Thursday, December 18, 2025

Not Lonesome This Christmas

Jesus fuck!  They've started early with trying to cast those of us who like to spend Christmas on our own as sad, lonely bastards.  It's all over the front page of tomorrow's Daily Mirror: a government initiative to get local busy bodies to look in on their 'friends' who might be alone this Christmas.  Well, i'll warn you in advance - come knocking on my door trying to patronise me for being 'lonely' and you'll be met with a hearty "Fuck off!" and the door slammed in your face.  Bloody do-gooders - all they are interested in is salving their own consciences and establishing their moral superiority.  I really don't understand why so  many people seem to have difficulty in grasping the fact that a not insignificant number of us actually like being on our own.  We're sufficiently at ease with ourselves that we can enjoy our own company.  In the John Wayne movie Rooster Cogburn (1975), the titular character encounters an old coot who runs a river ferry in the middle of nowhere, who informs the Duke that he's never met anyone he likes better than himself, so he likes to spend as much time with himself as he can.  Which is pretty much how I feel.  I'm a pretty typical loner, I'd say.  We tend not to fit the stereotype of being some kind of weirdos who grew up without friends and family, so have had to be self-sufficient.  Nope, I come from a large family, with a lot of siblings and a plethora of Aunts, Uncles, cousins and the like, who all figured prominently in my childhood.  Which left me, even then, craving for some privacy, some bloody personal space of my own.  As I grew up, I wasn't short of friends, but I quickly realised that most so-called friendships are facile and shallow, with too many people seeing the relationship as primarily a transactional one.  Personally, I've always believed that friendship should be based on more than that, which is why, these days, I have a small, select group of people I consider friends, rather than acquaintances.

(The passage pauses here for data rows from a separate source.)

Lemma emit_field_spec f : emits f.
Proof using.
  induction f using field_type_rect'.
  - intros Hok v o buf Hv Ha Ho Hz Hbuf. inversion Hv as [? ? z Hr| | | |]; subst. cbn [type_ok wire_bits] in *.
    pose proof (size_ok_range _ Hok) as [Hn _]. specialize (Ha eq_refl). cbn [emit_field]. unfold store_uint.
    destruct (uint_bytes_spec dflt n (wrap (8 * n) z)) as (Hl & Hb & Hu); [lia|].
    destruct (emit_bytes (Scalar n k) o n (uint_bytes dflt n (wrap (8 * n) z)) buf) as (buf' & -> & Hw & Hs); [done..|].
    exists buf', None. split; [done|]. split; [done|]. split; [by constructor|]. cbn [value_at]. rewrite Hs, Hu, wrap_idemp.
    f_equal. unfold in_range in Hr. assert (H2 : 2 ^ (8 * n) = 2 * 2 ^ (8 * n - 1)) by (rewrite <- Z.pow_succ_r by lia; f_equal; lia).
    destruct k; apply andb_true_iff in Hr as [R1%Z.leb_le R2%Z.ltb_lt]; cbn [cast]; [by apply wrap_small| |by apply wrap_small].
    unfold sint, wrap. destruct (Z.lt_ge_cases z 0).
    + rewrite <- (Z.mod_add z 1), Z.mul_1_l, Z.mod_small by lia. destruct (Z.ltb_spec (z + 2 ^ (8 * n)) (2 ^ (8 * n - 1))); lia.
    + rewrite Z.mod_small by lia. destruct (Z.ltb_spec z (2 ^ (8 * n - 1))); lia.
  - intros Hok v o buf Hv Ha Ho Hz Hbuf. inversion Hv as [|? ? ? raw Hl Hb| | |]; subst. cbn [type_ok wire_bits] in *.
    specialize (Ha eq_refl). cbn [emit_field].
    destruct (emit_bytes (Endian e (zlen raw) k) o (zlen raw) raw buf) as (buf' & -> & Hw & Hs); [done..|].
    exists buf', None. split; [done|]. split; [done|]. split; [by constructor|]. cbn [value_at]. by rewrite Hs.
  - intros Hok v b buf Hv Ha Hb Hz Hbuf. inversion Hv as [| |? ? ? z Hr| |]; subst. cbn [type_ok wire_bits] in *.
    apply andb_true_iff in Hok as [H1%Z.leb_le H2%Z.leb_le]. assert (Hn : 1 <= n <= 64) by (destruct s; lia). cbn [emit_field].
    pose proof (raw_of_spec n s z Hn ltac:(intros ->; done) Hr) as Hraw. destruct (raw_of n s z) as [raw|e].
    2: { exists buf, (Some e). split; [done|]. split; [by apply rewritten_refl|]. intros Hf. inversion Hf. by subst. }
    destruct Hraw as (Hfit & Hrr & Hval).
    destruct (write_bits_spec o b n raw buf Hb ltac:(lia) ltac:(lia) Hz Hbuf) as (buf' & -> & [Hl Hok' Hbit]).
    exists buf', None. split; [done|]. split.
    + split; [done|done|]. intros k Hk Hc. rewrite Hbit by done. unfold cells in Hc. cbn [wire_bits] in Hc.
      change (ord_of (BitField n s o)) with o in Hc.
      destruct (Z.leb_spec b (cell o k)), (Z.ltb_spec (cell o k) (b + n)); cbn; done || lia.
    + split; [by constructor|]. cbn [value_at]. replace (field_bits o buf' b n) with raw; [by rewrite Hval|].
      apply Z.bits_inj'. intros i Hi. destruct (decide (i < n)) as [Hin|Hin].
      * rewrite field_bits_testbit by (done || lia). rewrite Hbit by (apply cell_nonneg; destruct o; lia). rewrite cell_cell.
        assert (Hm : b <= match o with msb0 => b + n - 1 - i | lsb0 => b + i end < b + n) by (destruct o; lia).
        destruct (Z.leb_spec b (match o with msb0 => b + n - 1 - i | lsb0 => b + i end)); [|lia].
        destruct (Z.ltb_spec (match o with msb0 => b + n - 1 - i | lsb0 => b + i end) (b + n)); [|lia]. cbn [andb].
        f_equal. unfold value_bit. destruct o; lia.
      * rewrite !(testbit_above _ n); [done|apply field_range; lia|lia|lia|lia].
  - intros Hok v o buf Hv Ha Ho Hz Hbuf. inversion Hv as [| | |? ? vs Hlen Hvs|]; subst. cbn [type_ok] in Hok.
    apply andb_true_iff in Hok as [Hb Hu]. apply negb_true_iff in Hb. cbn [wire_bits emit_field] in *.
    destruct (emit_elements_spec f IHf Hu Hb vs o buf Hvs (Ha eq_refl) Ho Hz Hbuf) as (buf' & err & -> & Hw & He).
    exists buf', err. split; [done|]. split; [exact Hw|]. destruct err as [e|]; cbn.
    + intros Hf. inversion Hf. by subst.
    + destruct He as [Hf Hels]. split; [by constructor|]. by rewrite Hels.
  - intros Hok v o buf Hv Ha Ho Hz Hbuf. inversion Hv as [| | | |? ? vs Hvs]; subst. rewrite wire_bits_struct in Hz.
    rewrite type_ok_struct in Hok. apply andb_true_iff in Hok as [Hlay Hfs]. apply andb_true_iff in Hlay as [H8%Z.eqb_eq Hw].
    destruct (emit_members_spec fs H Hfs vs 0 None o buf Hvs Hw (fun _ => eq_refl) H8 Ho (Ha eq_refl)) as (buf' & err & E & Hr & He);
      [lia|lia|done|].
    exists buf', err. split; [exact E|]. split.
    + destruct Hr as [Hl Hk Hfr]. split; [done|done|]. intros k Hk0 Hc. apply Hfr; [done|]. intros [R1 R2]. apply Hc.
      unfold cells. rewrite wire_bits_struct. cbn in *. lia.
    + unfold emitted. rewrite value_at_struct. rewrite Z.add_0_r in He. destruct err as [e|].
      * intros Hf. inversion Hf. by subst.
      * destruct He as [Hf ->]. split; [by constructor|done].
Qed.
End EmitField.
(* ===== verification/StructSpecs.v ===== *)
(** * Described structs: the theorems

    What [strct] and [overlay] yield, the two round trips with [emit], and the
    behaviour of computed fields. *)
From S2P Require Import Prelude Parser BytesParsers Combinators CombinatorFacts Numbers Bits Columnar ByteStreams Reflect ReflectFacts Emit EmitSpecs.

(** ** Decoded values are values of the type *)
Lemma bits_fit_typed n s z : 1 <= n <= 64 -> bits_fit n s z -> bits_typed n s z.
Proof.
  intros Hn Hf. pose proof (uint_for_bits_fits n Hn) as Hw. unfold bits_typed, in_range.
  assert (Hd : 8 * (uint_for_bits n / 8) = uint_for_bits n) by (destruct (uint_for_bits_cases n) as [-> | [-> | [-> | ->]]]; done).
  rewrite Hd. unfold bits_fit in Hf.
  assert (2 ^ n <= 2 ^ uint_for_bits n) by (apply Z.pow_le_mono_r; lia).
  assert (2 ^ (n - 1) <= 2 ^ (uint_for_bits n - 1)) by (apply Z.pow_le_mono_r; lia).
  destruct s; apply andb_true_iff; rewrite Z.leb_le, Z.ltb_lt; lia.
Qed.

Lemma fits_typed f : type_ok f = true -> forall v, fits f v -> typed f v.
Proof.
  induction f using field_type_rect'; intros Hok v Hf; inversion Hf; subst; try by constructor.
  - cbn in Hok. apply andb_true_iff in Hok as [H1%Z.leb_le H2%Z.leb_le]. constructor. apply bits_fit_typed; [destruct s; lia|done].
  - cbn in Hok. apply andb_true_iff in Hok as [_ Hu]. constructor; [done|]. eapply Forall_impl; [eassumption|]. cbn. auto.
  - rewrite type_ok_struct in Hok. apply andb_true_iff in Hok as [_ Hfs]. constructor. clear Hf.
    match goal with Hx : Forall2 _ fs _ |- _ => revert Hfs; induction Hx as [|[n f] v' fs' vs' Hv Hvs IH]; intros Hfs; [constructor|] end.
    apply Forall_cons in H as [Hf H]. apply fields_ok_cons in Hfs as [Hof Hok]. constructor; [by apply Hf|auto].
Qed.

Lemma fits_typed_all fs vs : fields_ok fs = true -> Forall2 (fun nf v => fits nf.2 v) fs vs ->
  Forall2 (fun nf v => typed nf.2 v) fs vs.
Proof.
  intros Hok Hf. induction Hf as [|[n f] v fs vs Hv _ IH]; [constructor|].
  apply fields_ok_cons in Hok as [Hof Hok]. constructor; [by apply fits_typed|auto].
Qed.

Lemma sint_range n r : 1 <= n -> 0 <= r < 2 ^ n -> - 2 ^ (n - 1) <= sint n r < 2 ^ (n - 1).
Proof.
  intros Hn Hr. assert (2 ^ n = 2 * 2 ^ (n - 1)) by (rewrite <- Z.pow_succ_r by lia; f_equal; lia).
  unfold sint. destruct (Z.ltb_spec r (2 ^ (n - 1))); lia.
Qed.

Section Decoded.
Context (dflt : endian) (l : list Z) (Hl : bytes_ok l).

Definition decodes (f : field_type) : Prop := type_ok f = true -> forall o, aligned f o -> 0 <= o ->
  o + wire_bits f <= 8 * zlen l -> fits f (value_at dflt l f o).

Lemma elements_decode f n : decodes f -> type_ok f = true -> is_bits f = false -> forall o, o mod 8 = 0 -> 0 <= o ->
  o + Z.of_nat n * wire_bits f <= 8 * zlen l -> Forall (fits f) (elements_at (value_at dflt l f) (wire_bits f) n o).
Proof using.
  intros Hf Hok Hb. pose proof (wire_bits_bytes f Hok Hb) as H8. pose proof (wire_bits_nonneg f Hok) as Hn.
  induction n as [|n IH]; intros o Ho8 Ho Hz; cbn [elements_at]; constructor.
  - apply Hf; [done|by intros _|done|nia].
  - apply IH; [by rewrite Zplus_mod, Ho8, H8|lia|lia].
Qed.

Lemma members_decode fs : Forall (fun nf => decodes nf.2) fs -> fields_ok fs = true ->
  forall c po pe b, layout_walk c po pe fs = true -> 0 <= b -> b mod 8 = 0 -> 0 <= c -> b + c + fields_bits fs <= 8 * zlen l ->
  Forall2 (fun nf v => fits nf.2 v) fs (values_at dflt l fs (b + c)).
Proof using.
  induction 1 as [|[n f] fs Hf _ IH]; intros Hok c po pe b Hw Hb Hb8 Hc Hz; [constructor|].
  apply fields_ok_cons in Hok as [Hof Hok]. apply layout_walk_cons in Hw as (Ha & _ & Hw).
  pose proof (wire_bits_nonneg f Hof). pose proof (fields_bits_pos fs Hok).
  cbn [fields_bits foldr snd values_at] in *. fold (fields_bits fs) in *. constructor.
  - apply Hf; [done|by apply aligned_add|lia|lia].
  - rewrite <- Z.add_assoc. eapply IH; [done|exact Hw|lia..].
Qed.
Lemma segmented_cursor_witness :
  seg_safe_at cut_mem cut_cursor 4 = Some (Some 202) /\ gather_into cut_mem cut_cursor 5 = Some (Some [69; 0; 20; 255; 202]).
Proof.
  destruct (segmented_cursor cut_mem _ cut_cursor 4 header big cut_wf) as (H1 & _); [lia|vm_compute; reflexivity|].
  destruct (segmented_cursor cut_mem _ cut_cursor 5 header big cut_wf) as (_ & H2 & _); [lia|vm_compute; reflexivity|].
  split; [exact H1|exact H2].
Defined.

Definition word_fields : list (string * field_type) := [("a", Endian big 2 Unsigned); ("b", Endian big 4 Unsigned)]%string.

Definition frag_mem : memory := mem_of 100 [6; 1; 2; 3; 4; 5].
Definition frag_parts : list part := [Part 101 3; Part 104 2; Part 100 1].

Lemma frag_parts_bytes : Forall2 (part_bytes frag_mem) frag_parts [[1; 2; 3]; [4; 5]; [6]].
Proof. repeat constructor; try (intros; vm_compute; congruence); try (unfold is_byte; lia). Qed.

Lemma reassembled_parse_witness : exists s' os o,
  feed default_config std_sort (@empty_table Ipv4Key _ _) key4 arrival3 = Some (s', os ++ [o]) /\ o_parts o = [[1; 2; 3]; [4; 5]; [6]] /\
  same_result frag_mem (o_parts o) (strct_seg word_fields big frag_mem (seg_from (make_segments frag_parts None 0)))
    (strct word_fields big (mem_of 0 [1; 2; 3; 4; 5; 6]) (Input 0 6 0 false None 0)).
Proof.
  destruct (reassembled_parse default_config std_sort empty_table 0 key4 pieces3 arrival3 frag_mem word_fields big default_config_max)
    as (s' & os & o & E & _ & Hall);
    [apply empty_reachable|vm_compute; reflexivity|reflexivity|vm_compute; reflexivity|discriminate|repeat constructor; discriminate
    |vm_compute; discriminate|apply arrival3_cut|vm_compute; reflexivity|].
  assert (Ho : o_parts o = [[1; 2; 3]; [4; 5]; [6]]).
  { apply (f_equal (fmap (M := option) (fun x => o_parts <$> last x.2))) in E. cbn [fmap option_fmap option_map snd] in E.
    rewrite last_snoc in E. vm_compute in E. by injection E. }
  exists s', os, o. split; [exact E|]. split; [exact Ho|]. apply Hall. rewrite Ho. exact frag_parts_bytes.
Defined.
(* ===== verification/FsstTrain.v ===== *)
(** * FSST training: the sample and the symbol table (fsst_encode.hpp)

    [make_sample] and [train]. [value_at] is the caller's. The counters, all
    zero at first, are the maps of their entries that are not; an index out of
    their range is [None], as is an access outside an array. [std::sort] is the
    [sort] of the class [SortsRanked]: equivalent candidates may come in any
    order. Signed and unsigned sums of counts and sizes are kept at 64 bits. *)
From stdpp Require Import gmap sorting.
From S2P Require Import Prelude Columnar LzCopy Snappy Views Fsst FsstEncode.

Definition kSampleTarget : Z := Z.shiftl 1 14.

(** ** The sample *)

(** The splitmix64 step: the next draw from a state. *)
Definition splitmix (state : Z) : Z :=
  let z := state in
  let z := u64 (Z.lxor z (Z.shiftr z 30) * 0xBF58476D1CE4E5B9) in
  let z := u64 (Z.lxor z (Z.shiftr z 27) * 0x94D049BB133111EB) in
  Z.lxor z (Z.shiftr z 31).

Definition kGamma : Z := 0x9E3779B97F4A7C15.

Section Sample.
Context (n : Z) (value_at : Z -> list Z).

Definition total_size : Z := foldl (fun t i => u64 (t + zlen (value_at i))) 0 (seqZ 0 n).

(** [while (taken < kSampleTarget)]; [None] when the fuel is spent. *)
Fixpoint sample_loop (fuel : nat) (state taken : Z) : option (list (list Z)) :=
  if kSampleTarget <=? taken then Some []
  else
    match fuel with
    | O => None
    | S fuel =>
        let state := u64 (state + kGamma) in
        let v := value_at (splitmix state mod n) in
        rest ← sample_loop fuel state (u64 (taken + zlen v));
        Some (v :: rest)
    end.

Definition make_sample (fuel : nat) : option (list (list Z)) :=
  if total_size <=? kSampleTarget then Some (List.map value_at (seqZ 0 n))
  else sample_loop fuel (Z.lxor kGamma total_size) 0.
End Sample.

(** ** Counting *)

(** [symbol]: value and length. *)
Definition symbol_of (e : encoder) (code : Z) : option (Z * Z) :=
  if kPseudo <=? code then Some (code - kPseudo, 1)
  else v ← zget (e_symbols e) code; n ← zget (e_lengths e) code; Some (v, n).

Definition counter (c : gmap Z Z) (i : Z) : Z := default 0 (c !! i).

(** [bump(c[i])] of a counter array of [size] entries: saturating. *)
Definition bump (size : Z) (c : gmap Z Z) (i : Z) : option (gmap Z Z) :=
  if (0 <=? i) && (i <? size)
  then Some (if counter c i =? 0xFFFF then c else <[i := counter c i + 1]> c) else None.

Definition code_at (table : encoder) (data : list Z) (pos remaining : Z) : option (Z * Z) :=
  '(code, length) ← fsst_find table data pos remaining;
  if code =? kNone then b ← zget data pos; Some (u16 (kPseudo + b), length) else Some (code, length).

(** The counters of a round. *)
Record tally := Tally {
  ta_count1 : gmap Z Z;
  ta_count2 : gmap Z Z;
  ta_row_touched : gset Z;
  ta_touched_rows : list Z;
  ta_gain : Z
}.

(** The start of a round: [count1] cleared, and the rows of [count2] that were written. *)
Definition clear_tally (t : tally) : tally :=
  Tally ∅ (filter (fun p : Z * Z => p.1 / kCodes ∉ ta_touched_rows t) (ta_count2 t))
    (ta_row_touched t ∖ list_to_set (ta_touched_rows t)) [] 0.

Definition step_gain (code length : Z) : Z := Z.max 0 (length - 1 - (if kPseudo <=? code then 1 else 0)).

(** The pair counts of one step; none in the last round. *)
Definition count_pair (frac prev cur length b : Z) (t : tally) : option tally :=
  if frac <? 128 then
    let '(rows, touched) := if decide (prev ∈ ta_row_touched t) then (ta_row_touched t, ta_touched_rows t)
                            else ({[prev]} ∪ ta_row_touched t, ta_touched_rows t ++ [prev]) in
    c2 ← bump (kCodes * kCodes) (ta_count2 t) (prev * kCodes + cur);
    c2 ← (if 1 <? length then bump (kCodes * kCodes) c2 (prev * kCodes + kPseudo + b) else Some c2);
    Some (Tally (ta_count1 t) c2 rows touched (ta_gain t))
  else Some t.

(** [while (pos < size)], and the last symbol. *)
Fixpoint count_loop (fuel : nat) (table : encoder) (frac : Z) (data : list Z) (pos prev : Z) (t : tally) : option tally :=
  if zlen data <=? pos then
    c1 ← bump kCodes (ta_count1 t) prev;
    Some (Tally c1 (ta_count2 t) (ta_row_touched t) (ta_touched_rows t) (ta_gain t))
  else
    match fuel with
    | O => None
    | S fuel =>
        b ← zget data pos;
        c1 ← bump kCodes (ta_count1 t) prev;
        s ← symbol_of table prev;
        c1 ← (if negb (s.2 =? 1) then bump kCodes c1 (kPseudo + b) else Some c1);
        '(cur, length) ← code_at table data pos (zlen data - pos);
        t ← count_pair frac prev cur length b
              (Tally c1 (ta_count2 t) (ta_row_touched t) (ta_touched_rows t) (ta_gain t + step_gain cur length));
        count_loop fuel table frac data (pos + length) cur t
    end.

Definition count_value (table : encoder) (frac : Z) (data : list Z) (t : tally) : option tally :=
  if zlen data =? 0 then Some t
  else
    '(prev, length) ← code_at table data 0 (zlen data);
    count_loop (Datatypes.length data) table frac data length prev
      (Tally (ta_count1 t) (ta_count2 t) (ta_row_touched t) (ta_touched_rows t) (ta_gain t + step_gain prev length)).

Fixpoint count_sample (table : encoder) (frac : Z) (sample : list (list Z)) (t : tally) : option tally :=
  match sample with
  | [] => Some t
  | v :: sample => t ← count_value table frac v t; count_sample table frac sample t
  end.

(** ** Candidates *)
Notation candidates := (gmap (Z * Z) Z).

Definition consider (frac : Z) (s : Z * Z) (count : Z) (cs : candidates) : candidates :=
  if count <? (5 * frac) / 128 then cs else <[s := u64 (default 0 (cs !! s) + count * s.2)]> cs.

(** A pair of symbols as one of at most 8 bytes. *)
Definition joined (s1 s2 : Z * Z) : Z * Z :=
  let length := Z.min 8 (s1.2 + s2.2) in
  (Z.land (Z.lor s1.1 (u64 (Z.shiftl s2.1 (8 * s1.2)))) (fsst_mask length), length).

Definition live_codes (table : encoder) : list Z :=
  seqZ 0 (e_symbol_count table) ++ List.map (fun b => kPseudo + b) (seqZ 0 256).

Fixpoint consider_pairs (table : encoder) (frac : Z) (t : tally) (c1 : Z) (s1 : Z * Z) (live : list Z) (cs : candidates) : option candidates :=
  match live with
  | [] => Some cs
  | c2 :: live =>
      let n2 := counter (ta_count2 t) (c1 * kCodes + c2) in
      if n2 =? 0 then consider_pairs table frac t c1 s1 live cs
      else
        s2 ← symbol_of table c2;
        consider_pairs table frac t c1 s1 live (consider frac (joined s1 s2) n2 cs)
  end.

Fixpoint consider_codes (table : encoder) (frac : Z) (t : tally) (live : list Z) (cs : candidates) : option candidates :=
  match live with
  | [] => Some cs
  | c1 :: rest =>
      let n1 := counter (ta_count1 t) c1 in
      if n1 =? 0 then consider_codes table frac t rest cs
      else
        s1 ← symbol_of table c1;
        let cs := consider frac s1 ((if s1.2 =? 1 then 8 else 1) * n1) cs in
        if (128 <=? frac) || (s1.2 =? 8) || negb (bool_decide (c1 ∈ ta_row_touched t))
        then consider_codes table frac t rest cs
        else
          cs ← consider_pairs table frac t c1 s1 (live_codes table) cs;
          consider_codes table frac t rest cs
  end.

(** The order of the candidates: by gain, then by value. *)
Definition ranked_before (a b : Z * (Z * Z)) : bool :=
  if negb (a.1 =? b.1) then b.1 <? a.1 else a.2.1 <? b.2.1.

Class SortsRanked (sort : list (Z * (Z * Z)) -> list (Z * (Z * Z))) : Prop := {
  ranked_perm l : sort l ≡ₚ l;
  ranked_sorted l : StronglySorted (fun a b => ranked_before b a = false) (sort l)
}.

Fixpoint add_ranked (ranked : list (Z * (Z * Z))) (table : encoder) : option encoder :=
  match ranked with
  | [] => Some table
  | (_, sym) :: ranked =>
      if e_symbol_count table =? kMaxSymbols then Some table
      else r ← fsst_add table sym.1 sym.2; add_ranked ranked r.1
  end.

(** ** The rounds *)
Definition kFractions : list Z := [8; 38; 68; 98; 108; 128].

Section Train.
Context (sort : list (Z * (Z * Z)) -> list (Z * (Z * Z))).

(** One round: the counts under the current table, the best table so far, the
    next table. *)
Definition train_round (sample : list (list Z)) (frac : Z) (table best : encoder) (best_gain : Z) (t : tally) :
    option (encoder * encoder * Z * tally) :=
  t ← count_sample table frac sample (clear_tally t);
  let '(best, best_gain) := if best_gain <=? ta_gain t then (table, ta_gain t) else (best, best_gain) in
  cs ← consider_codes table frac t (live_codes table) ∅;
  let ranked := sort ((fun p : Z * Z * Z => (p.2, p.1)) <$> map_to_list cs) in
  table ← add_ranked ranked (fsst_reset table);
  Some (table, best, best_gain, t).

Fixpoint train_rounds (sample : list (list Z)) (fracs : list Z) (table best : encoder) (best_gain : Z) (t : tally) : option encoder :=
  match fracs with
  | [] => Some best
  | frac :: fracs =>
      '(table, best, best_gain, t) ← train_round sample frac table best best_gain t;
      train_rounds sample fracs table best best_gain t
  end.

(** The loop over the 65536 two-byte words. *)
Fixpoint fill_entries (byte_codes : list Z) (w : Z) (short_codes : list Z) : option (list Z) :=
  match short_codes with
  | [] => Some []
  | two :: short_codes =>
      one ← zget byte_codes (Z.land w 0xFF);
      rest ← fill_entries byte_codes (w + 1) short_codes;
      Some (entry_of one two :: rest)
  end.

(** [train]: [Some None] is [false]. *)
Definition train (fuel : nat) (n : Z) (value_at : Z -> list Z) : option (option encoder) :=
  sample ← make_sample n value_at fuel;
  let table := fsst_reset empty_encoder in
  best ← train_rounds sample kFractions table table (- 2 ^ 63) (Tally ∅ ∅ ∅ [] 0);
  if e_symbol_count best =? 0 then Some None
  else
    entries ← fill_entries (e_byte_codes best) 0 (e_short_codes best);
    Some (Some (Encoder (e_symbol_count best) (e_symbols best) (e_lengths best) (e_byte_codes best) (e_short_codes best)
                  (e_long_codes best) entries)).
End Train.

But, according  to the Mirror, ministers are shocked by 'the astonishing scale of isolation' with '1.8 million alone at Christmas', which has prompted them to 'call for action'.  Really, it is just so sodding patronising to assume that because someone is on their own, they must be 'isolated' or 'lonely'.  Sure, I know that they are probably thinking of all those pensioners out there, spending Christmas alone, but unfortunately, they make no distinction between those who are truly isolated, because they no longer have close family, or have lost touch with them, and those of us who are on our own through choice.  I chose to spend Christmas on my own after one horrendous family Christmas too many.  It was such a bad experience that it forced me to finally admit that I had never really enjoyed family Christmases, finding them an utterly miserable experience which couldn't end too soon - forced to spend several days of forced jollity at close quarters with people I didn't get on with at the best of times.  Since then, my Christmases have all been fabulous, spent doing what I want to do, when I want to do it.  I was able to ditch that bloody awful traditional Christmas dinner, for instance, not put up decorations if I didn't feel like it or watch Midnight bloody Mass on TV if I wasn't in the mood.  Yet, mention to anyone that I'm spending Christmas on my own and all I get are pitying looks and patronising comments.  Occasionally I even get half-hearted invitations to Christmas dinner, (which I obviously decline).  Which is why, these days, I'm always evasive as to my plans if asked what I'm doing for Christmas, (except with close friends, who know me well enough to know that being alone is what I enjoy, of course).  So, to get back to the point, as ever, I'd just like the bloody media and the UK's do-gooders, to stop making assumptions and to stop generalising about us 1.8 million who are apparently spending Christmas on our own - for many of us, it's a choice.